Cette phrase résonne dans mon âme depuis deux semaines. Je n'ai pas assez vécu et il est trop tard à présent. Je ne rattraperai pas mon enfance. Je pleure les pétales de rose dans les cheveux, que j'imaginais serre-tête enchanté, les robes argentées de mes pensées que je voyais voler au vent, et les papillons qui venaient se réfugier au creux de mes paumes, auxquels je chuchotais mes secrets pour qu'ils les portent loin. Je pleure ces longues journées que je passais au fond du jardin à étudier les fleurs, les embrasser parfois et récolter les larmes de rosées qui se faisaient perles sur mon doigt et qui disparaissait aussi vite que disparaît mon espoir aujourd'hui. Je pleure les soirs au creux du saule, dont les rideaux verts et doux caressaient mes joues pleines de rires alors que je lui murmurais l'incantation des jours heureux, peu soucieuse des cris qui s'échappaient de la maison et qui déchiraient l'équilibre de l'amour.

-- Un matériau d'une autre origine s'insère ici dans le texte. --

(** C10. White space around the query does not count. Two requests
    whose queries are the same text between leading and trailing white
    space are the same call: same outcome, same final collection, same
    trace. The query of a request is white space, a text that neither
    starts nor ends with white space, white space; the call is the one
    that text alone would give, and on an accepted identifier the
    emergency test is made on that text, the retriever is invoked on
    it, the model on a prompt carrying it, and the user message stored
    in the addressed session has it as its text. *)
Theorem C10_query_stripped_first
    (env : Env) (chat_id : str) (u1 u2 : UserInput.t) (st : State)
    (lead1 trail1 lead2 trail2 core : str) :
  UserInput.query u1 = lead1 ++ core ++ trail1 ->
  UserInput.query u2 = lead2 ++ core ++ trail2 ->
  forallb isspace lead1 = true -> forallb isspace trail1 = true ->
  forallb isspace lead2 = true -> forallb isspace trail2 = true ->
  let r := send_message chat_id u1 env st in
  r = send_message chat_id u2 env st
  /\ exists lead trimmed trail,
       UserInput.query u1 = lead ++ trimmed ++ trail
       /\ forallb isspace lead = true
       /\ forallb isspace trail = true
       /\ (forall c rest, trimmed = c :: rest -> isspace c = false)
       /\ (forall init c, trimmed = init ++ [c] -> isspace c = false)
       /\ r = send_message chat_id {| UserInput.query := trimmed |} env st
       /\ (accepted env chat_id ->
           (is_emergency trimmed && negb (contains (py "what") (lower trimmed))
            = true ->
            r.1 = Return emergency_answer /\ trace r.2 = trace st)
           /\ (exists calls,
                 trace r.2 = trace st ++ calls
                 /\ (forall x, In (RetrieverInvoke x) calls -> x = trimmed)
                 /\ (forall p, In (LlmInvoke p) calls ->
                       p = fallback_prompt trimmed
                       \/ exists context,
                            p = qa_prompt_format_messages context trimmed))
           /\ (forall oid c0,
                 addressed_session env st chat_id = Some (oid, c0) ->
                 exists c,
                   chats r.2 !! oid = Some c
                   /\ messages c !! length (messages c0)
                      = Some {| role := user; text := trimmed |})).
Proof.
  intros H1 H2 Hl1 Ht1 Hl2 Ht2 r.
  split.
  { subst r. rewrite (send_message_strip env chat_id u1),
      (send_message_strip env chat_id u2), H1, H2.
    now rewrite !strip_surround by assumption. }
  destruct (strip_decompose (UserInput.query u1)) as (lead & trail & Hq & Hl & Ht).
  set (query := strip (UserInput.query u1)) in *.
  exists lead, query, trail.
  split; [exact Hq|]. split; [exact Hl|]. split; [exact Ht|].
  split; [intros c rest; apply strip_no_leading|].
  split; [intros init c; apply strip_no_trailing|].
  split; [apply send_message_strip|].
  intros Ha. subst r. rewrite (send_message_accepted env _ u1 st Ha).
  fold query. simpl. split; [|split].
  - intros Hb. change (emergency_branch query = true) in Hb.
    unfold send_outcome. rewrite Hb. simpl.
    split; [reflexivity | apply app_nil_r].
  - exists (send_outcome env query).2. split; [reflexivity|].
    unfold send_outcome. destruct (emergency_branch query).
    + split; [intros x [] | intros p []].
    + destruct (retrieval_outcome_calls env query) as [Hr Hm].
      split; [exact Hr|]. intros p Hp. destruct (Hm p Hp) as (docs & _ & ->).
      unfold prompt_for. destruct (forallb isspace (context_of docs)); eauto.
  - intros oid c0 ->. eexists. split; [apply lookup_insert_eq|].
    unfold with_exchange. simpl.
    rewrite lookup_app_r by reflexivity.
    now rewrite Nat.sub_diag.
Qed.

Lemma C10_witness :
  let u1 := {| UserInput.query := py "   Is iron important?  " |} in
  let u2 := {| UserInput.query := nl ++ py "Is iron important?" ++ nl |} in
  send_message (py "null") u1 demo_env st0
  = send_message (py "null") u2 demo_env st0.
Proof.
  intros u1 u2.
  destruct (C10_query_stripped_first demo_env (py "null") u1 u2 st0
              (py "   ") (py "  ") nl nl (py "Is iron important?"))
    as [H _].
  - reflexivity.
  - reflexivity.
  - reflexivity.
  - reflexivity.
  - reflexivity.
  - reflexivity.
  - exact H.
Defined.

(** * Further properties of the code *)

(** ** The emergency filter *)

Lemma lower_app (a b : str) : lower (a ++ b) = lower a ++ lower b.
Proof. apply map_app. Qed.

Lemma occurs_length (k s : str) : occurs k s -> length k <= length s.
Proof.
  intros (a & b & ->). rewrite !length_app. lia.
Qed.

(** X1. Text around a query never hides a keyword: a query flagged by
    [is_emergency] stays flagged with anything written before and
    after it. *)
Theorem is_emergency_in_context (a q b : str) :
  is_emergency q = true -> is_emergency (a ++ q ++ b) = true.
Proof.
  rewrite !is_emergency_spec. intros (k & Hin & (x & y & Hq)).
  exists k. split; [exact Hin|].
  rewrite !lower_app, Hq. exists (lower a ++ x), (y ++ lower b).
  now rewrite <- !app_assoc.
Qed.

Lemma is_emergency_in_context_witness :
  is_emergency (py "My emergency contact is " ++ py "Having a SEIZURE" ++ py "!")
  = true.
Proof.
  apply (is_emergency_in_context (py "My emergency contact is ")
           (py "Having a SEIZURE") (py "!")).
  vm_compute. reflexivity.
Defined.

(** X2. No query of fewer than seven characters is flagged (the
    shortest keyword has seven); the empty query is not. *)
Theorem is_emergency_short_query (q : str) :
  length q < 7 -> is_emergency q = false.
Proof.
  intros Hlen. apply not_true_is_false. rewrite is_emergency_spec.
  intros (k & Hin & Hocc). apply occurs_length in Hocc.
  unfold lower in Hocc. rewrite length_map in Hocc.
  simpl in Hin.
  destruct Hin as [<- | [<- | [<- | [<- | [<- | [<- | [<- | []]]]]]]];
    simpl in Hocc; lia.
Qed.

Lemma is_emergency_short_query_witness :
  is_emergency [] = false /\ is_emergency (py "seizur") = false.
Proof.
  split; apply is_emergency_short_query; simpl; lia.
Defined.

(** ** Creating, renaming, deleting and reading a session *)

Lemma new_chat_eq (env : Env) (st : State) :
  new_chat env st =
  (Return (ObjectId_str env (ObjectId_new env (chats st))),
   {| chats := <[ObjectId_new env (chats st) := new_chat_doc (datetime_now env)]>
                 (chats st);
      trace := trace st |}).
Proof. reflexivity. Qed.

(** X3. [new_chat] adds exactly one session, under a key the store did
    not hold, and keeps every stored session as it was; when the
    identifier it returns parses back to that key, [get_chat] on it
    returns the new session: title "New Chat", the current time, no
    message. *)
Theorem new_chat_then_get_chat (env : Env) (st : State) :
  let oid := ObjectId_new env (chats st) in
  let st1 := (new_chat env st).2 in
  ObjectId_parse env (ObjectId_str env oid) = Some oid ->
  exists chat_id,
    (new_chat env st).1 = Return chat_id
    /\ get_chat chat_id env st1
       = (Return (chat_id, {| title := py "New Chat";
                              created_at := datetime_now env;
                              messages := [] |}), st1)
    /\ size (chats st1) = S (size (chats st))
    /\ (forall oid' c, chats st !! oid' = Some c -> chats st1 !! oid' = Some c).
Proof.
  intros oid st1 Hp. subst st1. rewrite new_chat_eq. simpl. fold oid.
  exists (ObjectId_str env oid). split; [reflexivity|].
  split; [rewrite get_chat_eq, Hp; simpl; now rewrite lookup_insert_eq|].
  pose proof (ObjectId_new_fresh env (chats st)) as Hf. fold oid in Hf.
  split; [now apply map_size_insert_None|].
  intros oid' c Hc. rewrite lookup_insert_ne; [exact Hc|].
  intros <-. congruence.
Qed.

Je pleure mon enfance disparue trop tôt, filet tiède entre mes mains écartées, trop inconsciente pour fermer mes doigts et rattraper cette eau douce et pure, la laissant tourner au saumâtre liquide du monde adulte.

Demain, j'ai dix-huit ans, aube d'une nouvelle vie, une vie de responsabilités, de consécration, d'abnégation et d'angoisses constantes. Mais je prie pour que restent à jamais mes dix-sept ans, symbole de ma jeunesse encore persistante. Je m'accroche à cet âge, m'arrachant les ongles à essayer de le retenir un peu plus mais lui, emporté par le temps, ne peut rien n'y faire et je m'écorche à persister ainsi, aveugle à l'inutilité de mes efforts.

Enfin, cette bataille se livre dans ma tête, alors que je gis toujours habillée dans mon lit, les membres en étoiles et la tête fixée sur le ciel qui s'étoile, à travers les velux encore couverts de dessins d'enfant. Je suis un condamné attendant sa peine, comptant les heures sur le clocher du village, chaque coup à l'horloge retentissant comme un glas dans mon coeur. Pas de musique, pas de parole, juste la chanson du vent par la fenêtre entrouverte et les froufrous du tissu. Parfois, un bruissement me rappelle la présence de la fouine dans le toit au-dessus de mon crâne. J'en avais peur au début mais m'y suis habituée. Je l'entend gémir quand le froid attaque la naissance du printemps et s'égayer lorsque les vents chauds nous apportent la promesse de jours meilleurs.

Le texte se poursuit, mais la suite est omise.